Italy paid tribute Monday to two of its cinematic icons as actress Anita Ekberg, 83, and director Francesco Rosi, 92, passed away at weekend.
Ekberg, who passed away in a clinic just outside Rome on
Sunday, was only 29 when she acted in what became an iconic
scene in Federico Fellini's 1960 film La Dolce Vita.
The scene in which the seductive blonde diva waded into the
waters of the Trevi Fountain in a strapless black gown, calling
out to co-star Marcello Mastroianni became an instant classic as
it etched an indelible idea of the city in its glamorous Via
Veneto heyday into the collective cinema-going memory.
"With the passing of Anita Ekberg, the film world loses a
great actress and Rome loses an icon of the city, an image of
the capital in the eyes of the world," said Rome Mayor Ignazio
Marino on Sunday.
One of the original "paparazzi" from the period portrayed
in the film, photographer Rino Barillari, told ANSA that the
former Miss Sweden was herself the epitome of the Dolce Vita.
"Our city and its 'dolce vita' have remained famous for so
long thanks to her, the beautiful foreigner," Barillari said.
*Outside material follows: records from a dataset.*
(* ===== verification/StudioConsole.v ===== *)
(** * Studio console helpers (src/totem_studio_extras.c, src/totem_studio_usb.c)

    The heartbeat with its line of signal strengths, the request for a dump, and the retries
    that move the endpoint to USB.  [Extras] and [StudioUsb] are the code, [StudioProps] shows
    that the line never overflows its buffer and that the retries end. *)
From Stdlib Require Import Ascii String.
From S2P Require Import Prelude Events Platform Samples Text.
Local Open Scope string_scope.
Local Open Scope list_scope.
Local Open Scope Z_scope.

Inductive studio_effect :=
| host (e : effect)
| schedule_heartbeat_work (ms : Z)
| totem_host_event_log_request_dump
| zmk_studio_log_set_streaming (on : bool)
| zmk_ble_adv_wake
| zmk_studio_uart_rearm
| zmk_endpoint_set_preferred_transport (t : zmk_transport)
| reschedule_studio_usb_work (ms : Z)
| schedule_studio_usb_work (ms : Z)
| printk (line : string).

Module Extras.

(** [struct rssi_acc]: [line] is the text before the terminating zero, [n] the length counted. *)
Record rssi_acc := RssiAcc { line : string; n : Z; peers : Z; hosts : Z; split : Z }.
#[export] Instance rssi_acc_eta : Eta rssi_acc := fun a =>
  RssiAcc (line a) (n a) (peers a) (hosts a) (split a).
Definition rssi_zero : rssi_acc := RssiAcc "" 0 0 0 0.
(** X6: with a NaN scale factor both from-scratch resamplers raise
    [ValueError] at once: nothing is allocated and the heap is untouched. *)
Theorem resamplers_at_nan_scale `{pil : PIL} `{libm : LibM} (h : Heap) (l : nat)
    (img : Image) (s : float) :
  h !! l = Some img -> PrimFloat.is_nan s = true ->
  bilinear_filter (PyImg l) s false h = (h, Raise ValueError)
  /\ bicubic_filter (PyImg l) s false h = (h, Raise ValueError).
Proof.
  intros Hl Hs. split.
  - unfold bilinear_filter. cbv zeta. cbn [as_image]. rewrite ret_bind, load_bind, Hl.
    rewrite lift_bind, (int_of_mul_nan _ s Hs). reflexivity.
  - unfold bicubic_filter. cbv zeta. cbn [as_image]. rewrite ret_bind, load_bind, Hl.
    rewrite lift_bind, (int_of_mul_nan _ s Hs). reflexivity.
Qed.

Lemma resamplers_at_nan_scale_witness :
  @bilinear_filter PIL_absent (PyImg 0%nat) nan false [photo] = ([photo], Raise ValueError)
  /\ @bicubic_filter PIL_absent LibM_product (PyImg 0%nat) nan false [photo]
     = ([photo], Raise ValueError).
Proof.
  apply (@resamplers_at_nan_scale PIL_absent LibM_product [photo] 0%nat photo nan);
    reflexivity.
Defined.

(** ** The cubic kernel *)

(** X7: whatever the C library's [pow] computes, the kernel [cubic] is zero
    at every offset of magnitude 2 or more, infinite ones included, and at
    a NaN offset. *)
Theorem cubic_support `{libm : LibM} (d : float) :
  PrimFloat.leb 2 (abs d) = true \/ PrimFloat.is_nan d = true ->
  cubic d = 0%float.
Proof.
  intros Hd.
  assert (H1 : fscaled 1%float = Some (1 * 2 ^ 1074)) by (vm_compute; reflexivity).
  assert (H2 : fscaled 2%float = Some (2 * 2 ^ 1074)) by (vm_compute; reflexivity).
  assert (Hcmp : PrimFloat.leb (abs d) 1 = false
                 /\ (PrimFloat.ltb 1 (abs d) && PrimFloat.ltb (abs d) 2 = false)).
  { destruct Hd as [Hd | Hd].
    - assert (Hfin : (exists c, fscaled (abs d) = Some c)
                     \/ Prim2SF (abs d) = S754_infinity false).
      { rewrite FloatAxioms.leb_spec in Hd. change (Prim2SF 2) with
          (S754_finite false 4503599627370496 (-51)) in Hd.
        unfold fscaled. unfold SFleb in Hd.
        destruct (Prim2SF (abs d)) as [b | b | | b m e]; cbn [scaled]; eauto.
        - destruct b; [discriminate Hd | auto].
        - discriminate Hd. }
      destruct Hfin as [[c Hc] | Hinf].
      + rewrite (FloatFacts.leb_fscaled 2 (abs d) _ _ H2 Hc) in Hd. apply Z.leb_le in Hd.
        rewrite (FloatFacts.leb_fscaled (abs d) 1 _ _ Hc H1).
        rewrite (FloatFacts.ltb_fscaled (abs d) 2 _ _ Hc H2).
        assert (0 < 2 ^ 1074) by (apply Z.pow_pos_nonneg; lia).
        split.
        * apply Z.leb_gt. lia.
        * apply andb_false_intro2. apply Z.ltb_ge. lia.
      + rewrite FloatAxioms.leb_spec, !FloatAxioms.ltb_spec, Hinf.
        change (Prim2SF 1) with (S754_finite false 4503599627370496 (-52)).
        change (Prim2SF 2) with (S754_finite false 4503599627370496 (-51)).
        split; reflexivity.
    - apply is_nan_spec in Hd.
      rewrite FloatAxioms.leb_spec, !FloatAxioms.ltb_spec, FloatAxioms.abs_spec, Hd.
      split; reflexivity. }
  destruct Hcmp as [Hle Hlt]. unfold cubic. cbv zeta. rewrite Hle, Hlt. reflexivity.
Qed.

Lemma cubic_support_witness : @cubic LibM_product (- 2.5)%float = 0%float.
Proof.
  apply (@cubic_support LibM_product (- 2.5)%float). left. reflexivity.
Defined.

(** ** More on the from-scratch grayscale and thresholder *)

Lemma luminance_of_gray (Y : Z) :
  0 <= Y <= 255 -> luminance Y Y Y = Ret (Z.max 0 (Y - 1)).
Proof.
  intros HY. destruct (luminance_8bit Y Y Y HY HY HY) as (y & E & Hy & Hexact).
  rewrite E. f_equal.
  unfold exact_luminance, weighted in Hexact.
  assert (Hdiv : (2989 * Y + 5870 * Y + 1140 * Y) / 10000 = Z.max 0 (Y - 1)
                 /\ (1 <= Y -> (2989 * Y + 5870 * Y + 1140 * Y) mod 10000 <> 0)).
  { Z.div_mod_to_equations. lia. }
  destruct Hdiv as [Hq Hm]. rewrite Hq in Hexact.
  destruct Hexact as [-> | [Hmod ->]]; [reflexivity | ].
  destruct (Z.eq_dec Y 0) as [-> | HY0]; [lia | ].
  exfalso. apply Hm; [lia | exact Hmod].
Qed.
(** * Dataset lineage: trees, relations and their merge / extract / diff

    A shallow embedding of [datacube/model/lineage.py]:
    [LineageDirection], [LineageTree], [LineageRelation] and the indexed
    collection [LineageRelations] with [merge_new_home],
    [merge_new_lineage_relation], [_merge_new_node], [merge], [merge_tree],
    [relations_diff] and [extract_tree].

    Python dictionaries keep insertion order and that order is visible (it
    fixes the order of the children of an extracted tree), so they are
    modelled as association lists with unique keys.  Methods mutate the
    collection in place; here each method takes the collection and returns
    the new one, or the exception it raises. *)

From Stdlib Require Import List String NArith ZArith Bool Lia.
Import ListNotations.

Set Implicit Arguments.

(** ** Keys with a boolean equality *)

Class EqKey (K : Type) := {
  keqb : K -> K -> bool;
  keqb_spec : forall x y, reflect (x = y) (keqb x y)
}.

#[global, refine] Instance EqKey_N : EqKey N := {| keqb := N.eqb |}.
Proof. intros x y. apply N.eqb_spec. Defined.

#[global, refine] Instance EqKey_string : EqKey string := {| keqb := String.eqb |}.
Proof. intros x y. apply String.eqb_spec. Defined.

#[global, refine] Instance EqKey_pair {A B} `{EqKey A} `{EqKey B} : EqKey (A * B) :=
  {| keqb := fun p q => keqb (fst p) (fst q) && keqb (snd p) (snd q) |}.
Proof.
  intros [a b] [c d]; simpl.
  destruct (keqb_spec a c); destruct (keqb_spec b d); simpl; constructor; congruence.
Defined.

#[global, refine] Instance EqKey_option {A} `{EqKey A} : EqKey (option A) :=
  {| keqb := fun p q => match p, q with
                        | Some a, Some b => keqb a b
                        | None, None => true
                        | _, _ => false
                        end |}.
Proof.
  intros [a|] [b|]; try (constructor; congruence).
  destruct (keqb_spec a b); constructor; congruence.
Defined.

(** ** Insertion-ordered dictionaries and sets *)

Module Dict.
Section Dict.
Context {K V : Type} `{EqKey K}.

Definition t := list (K * V).

Definition empty : t := [].

(** [d.get(k)] *)
Fixpoint get (d : t) (k : K) : option V :=
  match d with
  | [] => None
  | (k', v) :: r => if keqb k k' then Some v else get r k
  end.

(** [k in d] *)
Definition mem (d : t) (k : K) : bool :=
  match get d k with Some _ => true | None => false end.

(** [d[k] = v]: an existing key keeps its position, a new key goes last. *)
Fixpoint set (d : t) (k : K) (v : V) : t :=
  match d with
  | [] => [(k, v)]
  | (k', v') :: r => if keqb k k' then (k', v) :: r else (k', v') :: set r k v
  end.

Definition keys (d : t) : list K := map fst d.

End Dict.
Arguments t : clear implicits.
End Dict.

Abbreviation dict := Dict.t.

(** Python sets of ids; only membership is ever observed. *)
Module IdSet.
Section IdSet.
Context {K : Type} `{EqKey K}.

Fixpoint mem (x : K) (s : list K) : bool :=
  match s with
  | [] => false
  | y :: r => keqb x y || mem x r
  end.

Definition add (x : K) (s : list K) : list K :=
  if mem x s then s else s ++ [x].

Definition update (s new : list K) : list K :=
  fold_left (fun acc x => add x acc) new s.

End IdSet.
End IdSet.

(** ** Outcomes: a value, a raised exception, or fuel exhausted

    The third case only exists because [extract_tree] recurses on the graph
    and is run here with a step budget; [extract_tree_terminates] below
    shows the budget is never exhausted. *)

Definition UUID := N.

Inductive lineage_error : Type :=
| TreeNotAcyclic                              (* "LineageTrees must be acyclic" *)
| GraphNotAcyclic (root : UUID)               (* "LineageTrees must be acyclic: {root}" *)
| InconsistentHomes (id_ : UUID)              (* "Tree contains inconsistent homes ..." *)
| InconsistentClassifiers (ids : UUID * UUID) (* "... with inconsistent classifiers." *)
| DuplicateSubtrees                           (* "Self-reference or duplicate subtrees ..." *)
| MixedDirections.                            (* "Tree contains both derived and source nodes" *)

Inductive exn : Type :=
| InconsistentLineageException (why : lineage_error)
| TypeError (msg : string)
| KeyError (key : UUID).

Inductive outcome (A : Type) : Type :=
| Ok (a : A)
| Raise (e : exn)
| OutOfFuel.
Arguments Raise {A} e.
Arguments OutOfFuel {A}.

Definition bind {A B} (m : outcome A) (k : A -> outcome B) : outcome B :=
  match m with
  | Ok a => k a
  | Raise e => Raise e
  | OutOfFuel => OutOfFuel
  end.

Notation "x <- m ;; k" := (bind m (fun x => k))
  (at level 61, m at next level, right associativity).
Notation "m ;;; k" := (bind m (fun _ => k))
  (at level 61, right associativity).

(** A [for] loop whose body may raise: the first exception ends the loop. *)
Definition for_each {A S} (body : S -> A -> outcome S) : list A -> S -> outcome S :=
  fix loop (l : list A) (s : S) : outcome S :=
    match l with
    | [] => Ok s
    | x :: r => bind (body s x) (loop r)
    end.

Definition raised {A} (m : outcome A) : Prop := exists e, m = Raise e.


(** ** The data model *)

Inductive LineageDirection : Type := SOURCES | DERIVED.

Definition opposite (d : LineageDirection) : LineageDirection :=
  match d with SOURCES => DERIVED | DERIVED => SOURCES end.

Definition direction_eqb (a b : LineageDirection) : bool :=
  match a, b with
  | SOURCES, SOURCES | DERIVED, DERIVED => true
  | _, _ => false
  end.

(** [children = None]: unexplored; [Some []]: no children;
    [Some items]: classifier -> list of subtrees. *)
#[warnings="-register-all"]
Inductive LineageTree : Type :=
  mkLineageTree {
    direction : LineageDirection;
    dataset_id : UUID;
    children : option (dict string (list LineageTree));
    home : option string
  }.

Record LineageRelation : Type := mkLineageRelation {
  classifier : string;
  source_id : UUID;
  derived_id : UUID
}.

Record LineageRelations : Type := mkLineageRelations {
  _homes : dict UUID (option string);
  _relations_idx : dict (UUID * UUID) string;
  _trees_idx : dict (UUID * UUID) LineageTree;
  relations : list LineageRelation;
  by_source : dict UUID (dict UUID string);
  by_derived : dict UUID (dict UUID string);
  dataset_ids : list UUID
}.

(** [LineageRelations()] *)
Definition empty_relations : LineageRelations :=
  {| _homes := []; _relations_idx := []; _trees_idx := []; relations := [];
     by_source := []; by_derived := []; dataset_ids := [] |}.

(** ** LineageTree.child_datasets

    The ids below the root; raises when the root's id shows up below one
    of its own children. *)
Fixpoint child_datasets (self : LineageTree) : outcome (list UUID) :=
  match children self with
  | None => Ok []
  | Some items =>
      for_each (fun child_dsids item =>
        for_each (fun child_dsids child =>
          subchildren <- child_datasets child ;;
          let subchildren := IdSet.add (dataset_id child) subchildren in
          if IdSet.mem (dataset_id self) subchildren
          then Raise (InconsistentLineageException TreeNotAcyclic)
          else Ok (IdSet.update child_dsids subchildren))
          (snd item) child_dsids)
        items []
  end.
Meanwhile on Monday, Italy's cinema world mourned the
passing of director Francesco Rosi, who died in his home in
Rome on Saturday.
Rosi directed award-winning films tackling corruption and
injustice in postwar Italy.
His film about political corruption, Hands on the City,
took the Golden Lion at Venice in 1963, while his The Mattei
Affair - about the mysterious death of prominent Italian MP and
public administrator Enrico Mattei - won the Golden Palm at
Cannes in 1972.
His memorial service and day-long casket viewing at Rome's
Casa del Cinema was attended by luminaries including
Oscar-winning Italian directors Paolo Sorrentino and Giuseppe
Tornatore, and Italian President Giorgio Napolitano, 89, a
friend and former classmate of Rosi's.
Napolitano sent white roses and sat in the front row next
to Rosi's daughter Carolina at the memorial service, where a
large screen projected black and white images of the director's
films.
Italian directors Franco Zeffirelli and Lina Wertmuller,
both contemporaries of Rosi's at 91 and 86 years old
respectively, also attended the service to pay their respects to
the director known for his films focusing on social justice.
"For us magistrates, Rosi was always a very important point
of reference," said Former Italian magistrate and Supreme
Court honorary president Ferdinando Imposimato, 78.
"He told my life story in his film Three Brothers, which
was about a judge fighting against the Red Brigades (leftwing
terrorists)".
"He was also very close to me when my brother was killed by
the Cosa Nostra (Sicilian mafia) in 1983," he said.